Daniel, a contributor here at BladeBarrelBezel.com, asked to borrow my Ring’s Manufacturing Bluegun replica of a Smith & Wesson Bodyguard 380. He told me he was making a pocket holster for a friend. Several weeks later I discovered–I was that friend! He presented me with a beautifully handmade holster.
A few years ago, Daniel inherited some leatherworking tools from his grandfather, who lived in a town called Shooting Creek in North Carolina. Daniel began practicing, making such things knife sheaths and notebook covers. Daniel had even made me a rich brown flask cozy. His attention then turned to handgun holsters.
I had seen some of the holsters he had constructed. They were far and away better that the primitive leathercraft I had attempted decades ago. Daniel’s cuts, burnishing, and dyeing were very good, but his stitching and stamping had become the work of an artisan.
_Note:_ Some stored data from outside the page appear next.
(** The first entry visited decides the record of a plan. *)
Example scenario_plans :
  mutators
    (trace (snd (ProRequest (steady online answer_plans) true "plans"
                   theSession sample_world)))
  = [ SetStripePubKey "pk_test";
      AddPlan "1y" "One year" "eur" true 1%Z 9%Z ].
Proof. reflexivity. Qed.

(** * Instances at concrete inputs *)

Lemma ProRequest_unknown_command_faults_witness :
  ~ In "bogus-command" command_names /\
  GetHTTPClient (steady online answer_ok) (now sample_world) true
    = inl (client.httpClient 0) /\
  (let run := ProRequest (steady online answer_ok) true "bogus-command"
                theSession sample_world in
   fst run = Panicked nil_dereference /\
   fst run <> Returned false /\
   session (snd run) = session sample_world /\
   mutators (events_of sample_world (snd run)) = []).
Proof.
  assert (Hn : ~ In "bogus-command" command_names)
    by (simpl; intuition discriminate).
  split; [exact Hn |]. split; [reflexivity |].
  exact (ProRequest_unknown_command_faults (steady online answer_ok) true
           "bogus-command" sample_world (client.httpClient 0) Hn eq_refl).
Defined.

Lemma newuser_writes_survive_failure_witness :
  let run := ProRequest (steady online answer_refused) true "newuser"
               theSession sample_world in
  let evs := events_of sample_world (snd run) in
  let rs := sample_response "error" "card_declined" [] in
  let writes := [ SetUserId 42%Z; SetToken "T"; SetCode "R1";
                  SetError "newuser" "card_declined" ] in
  In (Client.UserCreate sample_snapshot, (Some rs, None))
     (remote_calls evs) /\
  client.Status rs <> "ok" /\
  fst run = Returned false /\
  mutators evs = writes /\
  session (snd run) = apply_all writes sample_session.
Proof.
  intros run evs rs writes.
  assert (Hin : In (Client.UserCreate sample_snapshot, (Some rs, None))
                   (remote_calls evs)) by (left; reflexivity).
  assert (Hst : client.Status rs <> "ok") by discriminate.
  split; [exact Hin |]. split; [exact Hst |].
  exact (newuser_writes_survive_failure (steady online answer_refused) true
           sample_world (Client.UserCreate sample_snapshot) rs Hin Hst).
Defined.

Lemma ProRequest_success_test_witness :
  In "signin" command_names /\
  (let env := steady online answer_garbled in
   let w := sample_world in
   let run := ProRequest env false "signin" theSession w in
   let evs := events_of w (snd run) in
   (forall e, GetHTTPClient env (now w) false = inr e ->
      fst run = Returned false /\
      remote_calls evs = [] /\ mutators evs = [] /\
      session (snd run) = session w) /\
   (forall h, GetHTTPClient env (now w) false = inl h ->
      exists rpc res err,
        remote_calls evs = [(rpc, (res, err))] /\
        (fst run = Returned true <-> err = None /\ status_ok res) /\
        (forall rs, res = Some rs -> fst run <> Returned true ->
           fst run = Returned false /\
           exists ms,
             mutators evs = ms ++ [SetError "signin" (client.Error rs)] /\
             session (snd run) =
               mutate (SetError "signin" (client.Error rs))
                      (apply_all ms (session w))) /\
        (res = None -> err <> None ->
           fst run = Returned false /\ mutators evs = [] /\
           session (snd run) = session w))).
Proof.
  assert (Hin : In "signin" command_names) by (simpl; tauto).
  split; [exact Hin |].
  exact (ProRequest_success_test (steady online answer_garbled) false
           "signin" sample_world Hin).
Defined.

Lemma redeemcode_writes_iff_ok_witness :
  let env := steady online answer_refused in
  let r := dispatch_request sample_world (client.httpClient 0) in
  let w := sample_world in
  r_session r = Some theSession /\
  (let run := redeemcode env r w in
   let evs := events_of w (snd run) in
   exists rpc res err,
     remote_calls evs = [(rpc, (res, err))] /\
     (existsb writes_token_or_id (mutators evs) = true
        <-> err = None /\ status_ok res) /\
     (forall rs, res = Some rs -> err = None -> client.Status rs = "ok" ->
        let u := client.Response_User rs in
        let writes := [ SetToken (client.Token (client.User_Auth u));
                        SetUserId (client.ID (client.User_Auth u)) ] in
        fst run = Returned (res, err) /\
        mutators evs = writes /\
        session (snd run) = apply_all writes (session w)) /\
     (forall rs, res = Some rs -> err = None -> client.Status rs <> "ok" ->
        fst run = Returned (res, err) /\
        mutators evs = [] /\
        session (snd run) = session w)).
Proof.
  intros env r w.
  assert (Hs : r_session r = Some theSession) by reflexivity.
  split; [exact Hs |].
  exact (redeemcode_writes_iff_ok env r w Hs).
Defined.

Lemma transport_error_frame_witness :
  let env := steady online answer_garbled in
  let w := sample_world in
  let rs := sample_response "" "truncated" [] in
  let rpc := Client.RedeemReferralCode sample_snapshot "REF" in
  let run := ProRequest env true "referral" theSession w in
  let evs := events_of w (snd run) in
  In "referral" command_names /\
  In (rpc, (Some rs, Some "unexpected end of JSON")) (remote_calls evs) /\
  fst run = Returned false /\
  mutators evs = [SetError "referral" (client.Error rs)] /\
  existsb writes_identity (mutators evs) = false /\
  session (snd run) = apply_all (mutators evs) (session w).
Proof.
  intros env w rs rpc run evs.
  assert (Hin : In "referral" command_names) by (simpl; tauto).
  assert (Hcall : In (rpc, (Some rs, Some "unexpected end of JSON"))
                     (remote_calls evs)) by (left; reflexivity).
  split; [exact Hin |]. split; [exact Hcall |].
  exact (transport_error_frame env true "referral" w rpc (Some rs)
           "unexpected end of JSON" Hin Hcall).
Defined.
Knowing I prefer pocket carry, Daniel added several thoughtful details to the black basketweave creation. The throat of the holster is reinforced to make the gun easier to reholster (outside of the pocket, please). It also stiffens the entire holster.
Daniel used the Bluegun to wet-form the holster to the exact shape of the Bodyguard. This makes for better, more positive retention of polymer and steel to leather. A good friction fit is imperative in a pocket holster to keep the gun safely put. The Bluegun is perfect for this task, since it is simply a chunk of plastic and impervious to water.
Because a pocket holster can sometimes “print” and reveal the outline of the weapon in the pants, Daniel made a matching leather panel that can be bolted on the holster to make the rig more wallet-like in exterior appearance.
That same bolt near the trigger guard serves to secure the folded sides, along with a rivet, and can be tightened to add another level of retention for the gun. Because his wet-forming was so well done, though, I found no additional tensioning was required.
Finally, Daniel included a a black spring clip to allow the holster to be used as an inside-the-waistband unit. How’s that for versatility? All these features came to me for the very same low, low price…nothing!
This holster performs yeoman’s service. Because the Bodyguard 380 has such a small footprint, I have used the Shooting Creek Holsters Model 1 (as I have named it) without the need for the flat panel. The gun and unmodified leather disappear into the depths of the pocket.
When drawing the firearm, hooking the upturned rear wing of leather against the trailing pocket edge, along with slight thumb pressure on the reinforced holster throat, makes presenting the gun a simple exercise.
Daniel did a phenomenal job handcrafting this holster. He is a great guy and a truly good friend. Now, he is an accomplished holster maker. We went out to brunch yesterday morning and, of course, his holster was along for the trip.